29 septembre 2011

Journée du Patrimoine - Zoom sur Jacques Augendre

"L'Homme aux 55 Tours” 
Une notoriété internationale

Jacques Augendre a partagé la vedette avec Jean-Alexandre Delattre (dont nous venons de faire le portrait), au restaurant Le Stade d’Issy, dans le cadre des Journées du Patrimoine. Orateur talentueux malgré ses dires, il a commencé par rendre hommage à l’historien du sport Serge Laget qu’il a remplacé au pied levé.

Ce journaliste sportif est né dans une famille de cyclistes ; il continue la tradition de son père et son frère aîné, dès 1943, mais doit arrêter les courses en 1944. Après la guerre, il se consacre à sa passion en intégrant le journal L’Équipe - de 1946 à 1965. Il entre ensuite au journal Le Monde, puis au service de documentation du Tour de France grâce à Jean-Marie Leblanc. Il est également l’auteur heureux de nombreux livres de référence parmi lesquels Antoine Blondin, un singe en été (Édition L’ Équipe) pour lequel il reçut le prix de littérature sportive en 2006. Il vient de sortir L’abécédaire insolite. Le Tour ( édition Solar). Jacques Augendre est très attaché à de hautes et nobles valeurs.
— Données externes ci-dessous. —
(** ** Keys and stability of the routes *)

(** X8. The [key] of each route of a section is its position among the routes
    of that section (not its position in the registry), so the keys of a
    section are 0, 1, ... without gaps or repetitions. *)
Theorem getSection_keys w this name (exclusive : option bool) :
  let routes := children (getSection this name exclusive w).1 in
  r_key <$> routes = seq 0 (length routes)
  ∧ NoDup (r_key <$> routes)
  ∧ ∀ i r, routes !! i = Some r → r_key r = i.
Proof.
  intros routes.
  assert (Hkeys : ∀ i r, routes !! i = Some r → r_key r = i).
  { intros i r. unfold routes. rewrite getSection_run. cbn [fst children].
    rewrite list_lookup_imap.
    destruct (filter _ _ !! i) as [p|]; [|done]. by intros [= <-]. }
  assert (Hseq : r_key <$> routes = seq 0 (length routes)).
  { apply list_eq. intros i. rewrite list_lookup_fmap.
    destruct (routes !! i) as [r|] eqn:Hr.
    - symmetry. apply lookup_seq. split.
      + by rewrite (Hkeys i r Hr).
      + by apply lookup_lt_Some in Hr.
    - symmetry. apply lookup_ge_None_2. rewrite length_seq.
      by apply lookup_ge_None_1 in Hr. }
  split_and!; [done| |done].
  rewrite Hseq. apply NoDup_seq.
Qed.

(** X9. Whatever operations are invoked on a host, the routes that [getSection]
    returned before are the first routes it returns afterwards, unchanged
    and with the same keys; the routes that follow them are those of the
    parts added to that section meanwhile, in call order. *)
Theorem getSection_routes_are_stable w this ops name (exclusive : option bool) :
  let before := children (getSection this name exclusive w).1 in
  let after := children (getSection this name exclusive (performAll this ops w).2).1 in
  after = before
          ++ imap (λ i, Route (length before + i))
               (filter (λ p, section p = name) (addedParts ops))
  ∧ before `prefix_of` after
  ∧ ∀ i r, before !! i = Some r → after !! i = Some r.
Proof.
  intros before after.
  assert (Hafter : after = before
            ++ imap (λ i, Route (length before + i))
                 (filter (λ p, section p = name) (addedParts ops))).
  { unfold after, before. rewrite !getSection_run. cbn [fst children].
    rewrite performAll_parts, list.filter_app, imap_app, length_imap.
    f_equal. }
  split_and!; [done| |].
  - rewrite Hafter. by eexists.
  - intros i r Hr. rewrite Hafter. by apply lookup_app_l_Some.
Qed.

(** ** Sections partition the registry *)

Lemma count_section_once (names : list string) (name : string) :
  NoDup names → name ∈ names →
  sum_list ((λ name', if decide (name = name') then 1 else 0) <$> names) = 1.
Proof.
  induction names as [|n names IH]; intros Hnodup Hin.
  - by apply elem_of_nil in Hin.
  - apply list.NoDup_cons in Hnodup as [Hfresh Hnodup]. cbn.
    destruct (decide (name = n)) as [->|Hne].
    + assert (Hzero : ∀ l : list string, n ∉ l →
                sum_list ((λ name', if decide (n = name') then 1 else 0) <$> l) = 0).
      { induction l as [|m l IHl]; intros Hl; [done|]. cbn.
        rewrite decide_False by (intros ->; apply Hl; left).
        apply IHl. intros Hm. apply Hl. by right. }
      by rewrite Hzero.
    + apply elem_of_cons in Hin as [->|Hin]; [done|]. by rewrite IH.
Qed.

(** X10. Every registered part is offered by exactly one section: over any list
    of distinct names that covers the sections in use, the numbers of routes
    returned by [getSection] add up to the number of registered parts. *)
Theorem sections_partition_the_parts w this (names : list string)
    (exclusive : option bool) :
  NoDup names →
  (∀ p, p ∈ parts (hosts w this) → section p ∈ names) →
  sum_list ((λ name, length (children (getSection this name exclusive w).1)) <$> names)
  = length (parts (hosts w this)).
Proof.
  intros Hnodup Hcover.
  assert (Hcount : ∀ l : list (Part View),
            (∀ p, p ∈ l → section p ∈ names) →
            sum_list ((λ name, length (filter (λ p, section p = name) l)) <$> names)
            = length l).
  { induction l as [|q l IH]; intros Hl.
    - assert (Hnil : ∀ ns : list string,
                sum_list ((λ name, length (filter (λ p, section p = name)
                                             (@nil (Part View)))) <$> ns) = 0).
      { induction ns as [|n ns IHns]; [done|].
        cbn [fmap list_fmap sum_list]. by rewrite IHns. }
      apply Hnil.
    - assert (Hsplit : ∀ ns : list string,
                sum_list ((λ name, length (filter (λ p, section p = name) (q :: l))) <$> ns)
                = sum_list ((λ name', if decide (section q = name') then 1 else 0) <$> ns)
                  + sum_list ((λ name, length (filter (λ p, section p = name) l)) <$> ns)).
      { induction ns as [|n ns IHns]; [done|]. cbn [fmap list_fmap sum_list].
        rewrite IHns, filter_cons. destruct (decide (section q = n)); cbn; lia. }
      rewrite Hsplit, IH by (intros p Hp; apply Hl; by right).
      rewrite count_section_once; [done|done|]. apply Hl. left. }
  rewrite <- (Hcount _ Hcover). f_equal. apply list_fmap_ext. intros i name _.
  rewrite getSection_run. cbn [fst children]. by rewrite length_imap.
Qed.

(** ** The store is created once *)



End Registrations.
Section RenderAndLoad.

Context `{SC : StateContainer} {View History InitFn RunResult : Type}.

Implicit Types (w : World View) (this : ref) (ops : list (Op View)).
Implicit Types (history : History) (Page : option View) (rootId : option string).

(** ** [render] *)

Lemma store_then w this :
  _store (hosts (store this w).2 this) = Some (store this w).1
  ∧ store this (store this w).2 = store this w
  ∧ parts (hosts (store this w).2 this) = parts (hosts w this).
Proof.
  rewrite (store_run w). destruct (_store (hosts w this)) as [s|] eqn:Hs.
  - cbn [fst snd]. by rewrite store_run, Hs.
  - cbn [fst snd]. rewrite store_run. cbn [hosts].
    by rewrite fn_lookup_insert.
Qed.

Lemma render_run w this history Page rootId :
  render this history Page rootId w
  = ([ store_dispatch (store this w).1 "app/RENDER";
       ReactDOM_render
         {| provider_store := (store this w).1;
            router_history := history;
            page := from_option CallerPage DummyComponent Page;
            page_children := (getSection this "main" (Some true) w).1 |}
         (default "root" rootId) ],
     (store this w).2).
Proof.
  destruct (store_then w this) as (_ & Hagain & Hparts).
  unfold render. cbn zeta. rewrite !bind_run, Hagain, !getSection_run.
  cbn [fst snd default]. by rewrite Hparts.
Qed.

(** X11. [render] makes two external calls, in this order: it dispatches
    ['app/RENDER'] to the host's store and then renders, into the root
    element, a tree whose provider holds that same store and whose page
    wraps the exclusive 'main' section of the parts registered at that
    moment.  The page is the module's own [DummyComponent] and the root is
    ['root'] when they are not given.  The host is left as after one read of
    [store]: the store is created if it did not exist, no second store is
    made, and no registration changes. *)
Theorem render_calls w this history Page rootId :
  let r := render this history Page rootId w in
  let s := (store this w).1 in
  r.1 = [ store_dispatch s "app/RENDER";
          ReactDOM_render
            {| provider_store := s;
               router_history := history;
               page := match Page with Some P => CallerPage P | None => DummyComponent end;
               page_children :=
                 {| type := Switch;
                    children := imap Route (filter (λ p, section p = "main")
                                              (parts (hosts w this))) |} |}
            (match rootId with Some id => id | None => "root" end) ]
  ∧ r.2 = (store this w).2
  ∧ _store (hosts r.2 this) = Some s
  ∧ stores r.2 = stores w ++ match _store (hosts w this) with
                             | None => [storeCallOf (hosts w this)]
                             | Some _ => []
                             end
  ∧ parts (hosts r.2 this) = parts (hosts w this)
  ∧ reducers (hosts r.2 this) = reducers (hosts w this)
  ∧ objects r.2 = objects w.
Proof.
  intros r s. unfold r. rewrite render_run. cbn [fst snd].
  destruct (store_then w this) as (Hset & _ & Hparts).
  split_and!; try done.
  - rewrite store_run. destruct (_store (hosts w this)); [|done].
    by rewrite app_nil_r.
  - rewrite store_run. destruct (_store (hosts w this)); [done|].
    cbn [snd hosts]. by rewrite fn_lookup_insert.
  - rewrite store_run. by destruct (_store (hosts w this)).
Qed.

(** X12. Rendering again, after any operations on the host, dispatches to and
    provides the store of the first rendering, creates no store and leaves
    the world exactly as it found it; the section it renders is the 'main'
    section of the parts registered by then, so it begins with the routes of
    the first rendering. *)
Theorem render_again w this ops history Page rootId history' Page' rootId' :
  let r1 := render this history Page rootId w in
  let w' := (performAll this ops r1.2).2 in
  let r2 := render this history' Page' rootId' w' in
  let section1 := (getSection this "main" None w).1 in
  let section2 := (getSection this "main" None w').1 in
  r2.2 = w'
  ∧ stores w' = stores r1.2
  ∧ r2.1 = [ store_dispatch (store this w).1 "app/RENDER";
             ReactDOM_render
               {| provider_store := (store this w).1;
                  router_history := history';
                  page := from_option CallerPage DummyComponent Page';
                  page_children := section2 |}
               (default "root" rootId') ]
  ∧ children section1 `prefix_of` children section2.
Proof.
  intros r1 w' r2 section1 section2.
  destruct (store_then w this) as (Hset & _ & Hparts).
  assert (Hr1 : r1.2 = (store this w).2) by (unfold r1; by rewrite render_run).
  destruct (performAll_store_kept r1.2 this ops (store this w).1) as [Hkept Hstores].
  { by rewrite Hr1. }
  fold w' in Hkept, Hstores.
  assert (Hread : store this w' = ((store this w).1, w')).
  { by rewrite store_run, Hkept. }
  split_and!; [| done | |].
  - unfold r2. by rewrite render_run, Hread.
  - unfold r2. by rewrite render_run, Hread.
  - unfold section1, section2, w'. rewrite !getSection_run. cbn [fst children].
    rewrite performAll_parts, Hr1, Hparts, list.filter_app, imap_app.
    by eexists.
Qed.

(** ** [loadComponents] *)

Variable wait_run : list (JsValue InitFn) → ref → M (View := View) RunResult.
Variable require_context : string → bool → string → RequireContext InitFn.
Variable __dirname : string.

Lemma initFns_spec (ctx : RequireContext InitFn) (init : JsValue InitFn) :
  init ∈ filter (λ init, notNull init)
           ((λ key, required ctx key "initReduxComponent") <$> keys ctx)
  ↔ ∃ key f, key ∈ keys ctx
             ∧ required ctx key "initReduxComponent" = js_value f
             ∧ init = js_value f.
Proof.
  rewrite list_elem_of_filter, list_elem_of_fmap. split.
  - intros [Hnn (key & -> & Hkey)].
    destruct (required ctx key "initReduxComponent") as [| |f] eqn:Hreq;
      [done|done|]. by exists key, f.
  - intros (key & f & Hkey & Hreq & ->). split; [done|].
    exists key. by rewrite Hreq.
Qed.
Pour lui « le Tour de France va avec la culture…Il fait partie de notre patrimoine… C’est un événement qui donne au monde entier les plus belles images de la France…Le plus grand théâtre de plein air » suivi par 200 chaînes de télévision.

Jacques Augendre au restaurant du Stade.
Malicieux, il ne résiste pas au plaisir des citations : « Le Tour a fait plus pour l’unité de la France que tous les événements du XXe siècle » (Georges Conchon) ; « Cest encore mieux qu’une superproduction hollywoodienne » (Orson Welles dans la voiture de Jacques Goddet lors de la première étape en 1950) ; « Vitrine de la France » ( Jean-Marie Leblanc) ou « C’est ma madeleine de Proust » (Pierre Arditi), sans oublier celle d’Antoine Blondin « C’est la fête et les jambes ». Il évoque avec chaleur « ce chantre du Tour de France » qui écrivit plus de 500 chroniques pour L’Équipe en pastichant les grands auteurs de La Fontaine à Victor Hugo en passant par Madame de Sévigné. Il suivait le Tour dans la voiture 101, celle du journal et ses traits d’esprit sont nombreux. Par exemple, devant déjeuner à Orgelet dans le Jura, il s’écrie qu’il va « déjeuner à l’œil ». 

Jacques Augendre est insatiable. Autre anecdote sur Line Renaud à qui son mari Loulou Gasté conseille de faire le spectacle du Tour afin que les Français qui connaissaient sa voix si caractéristique puissent aussi connaître son visage. L'acteur américain Dustin Hoffman suivit quelques étapes afin de préparer un film sur le Tour, mais la nécessité de s’entraîner sur un vélo au moins trois mois n’était pas compatible avec son emploi du temps. En 2005, il rencontre, à l'étape, l'homme politique John Kerry qui démontre une excellente connaissance du cyclisme et lui explique ce que signifie le mot « Poulidor » dans le vocabulaire politique américain : arriver second aux élections. Comme John Kerry face à George W. Bush, en 2004 ! 
Enfin, le journaliste termine avec quelques souvenirs sur Henry Anglade, arrivé 2e du Tour 1959. Il  avait l’habitude de se recueillir dans les églises, avant le départ de l'étape. Émerveillé par les vitraux qu'il voyait, il décida de devenir maître-verrier. Un long et rigoureux apprentissage et une reconversion réussie. Il créa les vitraux de la chapelle Notre-Dame des cyclistes à la Bastide d’Armagnac où existe aussi un musée avec les vélos du champion. Un départ d’étape y fut donné en 1989 en son honneur.
Alors terminons cette chronique par les mots de Jacques Augendre : Vive le Tour.